DATASET CONTENT START
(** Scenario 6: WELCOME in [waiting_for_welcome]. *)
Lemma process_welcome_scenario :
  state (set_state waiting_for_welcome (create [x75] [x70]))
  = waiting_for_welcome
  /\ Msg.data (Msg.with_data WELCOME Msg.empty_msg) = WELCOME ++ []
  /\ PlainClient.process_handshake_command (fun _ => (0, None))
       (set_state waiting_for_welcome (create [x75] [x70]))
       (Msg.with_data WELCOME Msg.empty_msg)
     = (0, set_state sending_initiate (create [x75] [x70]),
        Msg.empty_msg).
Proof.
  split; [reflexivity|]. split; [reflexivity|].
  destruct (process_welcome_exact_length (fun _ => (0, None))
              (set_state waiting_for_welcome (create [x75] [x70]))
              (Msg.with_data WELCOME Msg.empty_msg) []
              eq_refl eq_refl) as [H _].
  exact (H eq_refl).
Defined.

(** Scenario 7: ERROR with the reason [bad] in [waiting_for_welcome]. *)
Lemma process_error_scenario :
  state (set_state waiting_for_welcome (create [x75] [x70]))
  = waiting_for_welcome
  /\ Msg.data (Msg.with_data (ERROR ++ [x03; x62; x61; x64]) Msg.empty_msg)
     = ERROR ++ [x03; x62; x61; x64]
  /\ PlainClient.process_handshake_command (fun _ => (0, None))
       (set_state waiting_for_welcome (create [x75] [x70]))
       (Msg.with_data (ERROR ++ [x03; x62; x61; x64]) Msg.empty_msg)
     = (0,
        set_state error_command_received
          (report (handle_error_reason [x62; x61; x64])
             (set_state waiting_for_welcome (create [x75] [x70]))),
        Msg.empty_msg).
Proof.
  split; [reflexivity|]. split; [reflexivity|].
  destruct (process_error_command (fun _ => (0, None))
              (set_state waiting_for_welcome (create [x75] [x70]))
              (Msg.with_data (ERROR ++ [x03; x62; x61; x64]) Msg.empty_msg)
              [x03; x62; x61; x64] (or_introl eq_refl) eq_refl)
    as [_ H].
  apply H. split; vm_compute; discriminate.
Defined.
DATASET CONTENT END
DATASET CONTENT START
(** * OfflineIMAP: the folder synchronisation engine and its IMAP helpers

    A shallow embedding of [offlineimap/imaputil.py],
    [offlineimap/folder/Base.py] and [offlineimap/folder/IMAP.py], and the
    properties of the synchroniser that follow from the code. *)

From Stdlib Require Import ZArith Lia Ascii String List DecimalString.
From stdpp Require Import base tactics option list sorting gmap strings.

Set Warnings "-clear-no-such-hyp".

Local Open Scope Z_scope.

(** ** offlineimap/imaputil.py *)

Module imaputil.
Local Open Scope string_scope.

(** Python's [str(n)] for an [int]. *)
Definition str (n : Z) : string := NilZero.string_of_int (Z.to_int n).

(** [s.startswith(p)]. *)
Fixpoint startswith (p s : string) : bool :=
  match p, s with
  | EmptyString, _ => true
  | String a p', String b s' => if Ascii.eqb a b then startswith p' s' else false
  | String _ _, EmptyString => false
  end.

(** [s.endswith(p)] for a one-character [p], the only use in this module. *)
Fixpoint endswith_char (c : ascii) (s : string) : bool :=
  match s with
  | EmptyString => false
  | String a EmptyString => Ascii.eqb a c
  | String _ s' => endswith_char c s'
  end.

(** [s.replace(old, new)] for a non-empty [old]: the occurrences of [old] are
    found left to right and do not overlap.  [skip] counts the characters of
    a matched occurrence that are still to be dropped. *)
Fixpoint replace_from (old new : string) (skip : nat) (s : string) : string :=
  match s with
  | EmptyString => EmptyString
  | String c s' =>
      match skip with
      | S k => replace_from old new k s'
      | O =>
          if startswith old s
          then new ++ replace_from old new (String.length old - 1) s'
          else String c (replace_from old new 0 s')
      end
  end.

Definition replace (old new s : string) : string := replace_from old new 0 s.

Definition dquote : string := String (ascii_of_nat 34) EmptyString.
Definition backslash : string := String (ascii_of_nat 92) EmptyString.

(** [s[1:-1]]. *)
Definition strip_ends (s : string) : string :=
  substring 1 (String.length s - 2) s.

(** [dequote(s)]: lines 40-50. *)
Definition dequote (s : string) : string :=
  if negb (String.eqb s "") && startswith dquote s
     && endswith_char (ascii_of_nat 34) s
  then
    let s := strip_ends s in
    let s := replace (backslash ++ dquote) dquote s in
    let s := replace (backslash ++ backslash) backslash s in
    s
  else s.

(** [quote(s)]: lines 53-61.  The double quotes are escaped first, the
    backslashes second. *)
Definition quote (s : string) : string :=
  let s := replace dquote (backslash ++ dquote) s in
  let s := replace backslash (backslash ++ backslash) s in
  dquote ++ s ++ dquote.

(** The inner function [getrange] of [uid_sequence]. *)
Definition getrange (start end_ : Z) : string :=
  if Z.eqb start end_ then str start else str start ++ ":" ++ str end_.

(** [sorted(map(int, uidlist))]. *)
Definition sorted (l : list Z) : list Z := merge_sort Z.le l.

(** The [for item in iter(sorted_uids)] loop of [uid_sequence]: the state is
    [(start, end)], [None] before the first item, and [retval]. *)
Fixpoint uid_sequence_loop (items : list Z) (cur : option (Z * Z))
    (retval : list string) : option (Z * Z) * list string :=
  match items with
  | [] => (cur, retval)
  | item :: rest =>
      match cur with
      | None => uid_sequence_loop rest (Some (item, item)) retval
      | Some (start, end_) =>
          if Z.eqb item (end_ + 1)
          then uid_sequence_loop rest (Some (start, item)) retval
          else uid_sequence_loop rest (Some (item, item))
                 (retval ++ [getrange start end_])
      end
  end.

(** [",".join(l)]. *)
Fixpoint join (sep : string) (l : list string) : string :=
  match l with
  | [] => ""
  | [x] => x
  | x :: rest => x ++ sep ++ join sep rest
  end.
DATASET CONTENT END
— THE PROBLEM —
Look above for the line holding "(** ** offlineimap/imaputil.py *)" and the line holding "found left to", then output exactly those two lines and every line between them, nothing more.

— TASK RESPONSE —
(** ** offlineimap/imaputil.py *)

Module imaputil.
Local Open Scope string_scope.

(** Python's [str(n)] for an [int]. *)
Definition str (n : Z) : string := NilZero.string_of_int (Z.to_int n).

(** [s.startswith(p)]. *)
Fixpoint startswith (p s : string) : bool :=
  match p, s with
  | EmptyString, _ => true
  | String a p', String b s' => if Ascii.eqb a b then startswith p' s' else false
  | String _ _, EmptyString => false
  end.

(** [s.endswith(p)] for a one-character [p], the only use in this module. *)
Fixpoint endswith_char (c : ascii) (s : string) : bool :=
  match s with
  | EmptyString => false
  | String a EmptyString => Ascii.eqb a c
  | String _ s' => endswith_char c s'
  end.

(** [s.replace(old, new)] for a non-empty [old]: the occurrences of [old] are
    found left to right and do not overlap.  [skip] counts the characters of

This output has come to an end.